About a month after landing, NASA's Curiosity rover is making its mark on the surface of the red planet and is so big that it can be seen from space.
The Curiosity which landed on the surface of Mars on Aug 5 has driven 358 feet (109 metres), more than a football field's length, from its landing site named Bradbury Landing.
The drives have brought the spaceship about one-fourth of the way from the Bradbury Landing to a site which is chosen as the mission's first major science destination, Glenelg, NASA said.
The tire tracks from the first drive were captured by the High-Resolution Imaging Science Experiment (HiRISE) camera on NASA's Mars Reconnaissance Orbiter. The Curiosity can be seen where the track ended.
"We've been on the surface of Mars for about a month and Curiosity continues to surprise us with how well she's doing with everything we've asked off her," Mike Watkins, a mission systems manager at NASA's Jet Propulsion Laboratory (JPL), said according to CBS News.
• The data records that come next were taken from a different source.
(** The violation counter and the alarm, after the commit. *)
Definition track_violations (st : AuditState) (ev : AuditEvent) (f : AuditFaults)
  : AuditState * outcome unit string :=
  if bool_decide (ae_type ev = SecurityViolation) then
    let (st, count) := record_violation st in
    if alarm_threshold (audit_config st) <=? count then
      if String.eqb (alarm_action (audit_config st)) "halt" then (set_halted st true, Ok tt)
      else
        match f_syslog f with
        | Some e => (st, Err ("audit syslog alarm failed: " +:+ e))
        | None => (st, Ok tt)
        end
    else (st, Ok tt)
  else if bool_decide (ae_type ev = AuthSuccess) then (reset_violations st, Ok tt)
  else (st, Ok tt).

Definition record_inner (db : AuditDb) (st : AuditState) (ev : AuditEvent) (f : AuditFaults)
    (timestamp : string) : AuditDb * AuditState * outcome unit string :=
  if is_halted st then (db, st, Err "audit operation admission halted")
  else
    match f_begin f with
    | Some e => (db, st, Err e)
    | None =>
        match write_event db st ev f timestamp with
        | (db', Ok _) =>
            match f_commit f with
            | Some e => (db, st, Err e)
            | None => let (st', r) := track_violations st ev f in (db', st', r)
            end
        | (_, r) => (db, st, r)
        end
    end.

(** A failure latches the halt when the policy says so. *)
Definition latch (st : AuditState) (r : outcome unit string) : AuditState :=
  match r with
  | Ok _ => st
  | _ => if bool_decide (overflow_policy (audit_config st) = Halt)
         then set_halted st true else st
  end.

Definition record_checked (db : AuditDb) (st : AuditState) (ev : AuditEvent)
    (f : AuditFaults) (timestamp : string) : AuditDb * AuditState * outcome unit string :=
  if negb (enabled (audit_config st)) then (db, st, Ok tt)
  else
    match record_inner db st ev f timestamp with
    | (db, st, r) => (db, latch st r, r)
    end.

(** [record]: the failure is only logged. *)
Definition record (db : AuditDb) (st : AuditState) (ev : AuditEvent) (f : AuditFaults)
    (timestamp : string) : AuditDb * AuditState :=
  (record_checked db st ev f timestamp).1.

(** On the table as the caller's transaction sees it. *)
Definition record_issuance_in_transaction (tx : AuditDb) (st : AuditState)
    (ca_id detail : string) (f : AuditFaults) (timestamp : string)
  : AuditDb * AuditState * outcome unit string :=
  if negb (enabled (audit_config st)) then (tx, st, Ok tt)
  else
    let ev := with_detail (with_ca_id (audit_event_new CertIssue) ca_id) detail in
    let (tx, r) := write_event tx st ev f timestamp in
    (tx, latch st r, r).

(** [db] is the committed table, [tx] the transaction's. *)
Definition commit_issuance (db tx : AuditDb) (st : AuditState) (f : AuditFaults)
  : AuditDb * AuditState * outcome unit string :=
  match f_commit f with
  | Some e =>
      (db,
       if enabled (audit_config st) && bool_decide (overflow_policy (audit_config st) = Halt)
       then set_halted st true else st,
       Err e)
  | None => (tx, st, Ok tt)
  end.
"Now that [Curiosity has] moved, we've reached a point where we want to do a more detailed check of the arm and the tools on it," Watkins added.
When the pictures showed the tracks "there was much high-fiving," said mission manager Michael Watkins, according to Associated Press. Watkins also said that engineers were excited by the idea that "we left tracks on Mars that we can see from orbit," because it gave them a visible sense of accomplishment.
After driving 358 feet, the rover won't be travelling for about a week so that scientists can run detailed tests on the seven-foot (2.1-metre) robotic arm of Curiosity and the tools it manipulates.
"We will be putting the arm through a range of motions and placing it at important 'teach points' that were established during Earth testing, such as the positions for putting sample material into the inlet ports for analytical instruments," said Daniel Limonadi of NASA's Jet Propulsion Laboratory in Pasadena, California, lead systems engineer for Curiosity's surface sampling and science system.
"These activities are important to get a better understanding for how the arm functions after the long cruise to Mars and in the different temperature and gravity of Mars, compared to earlier testing on Earth," he added.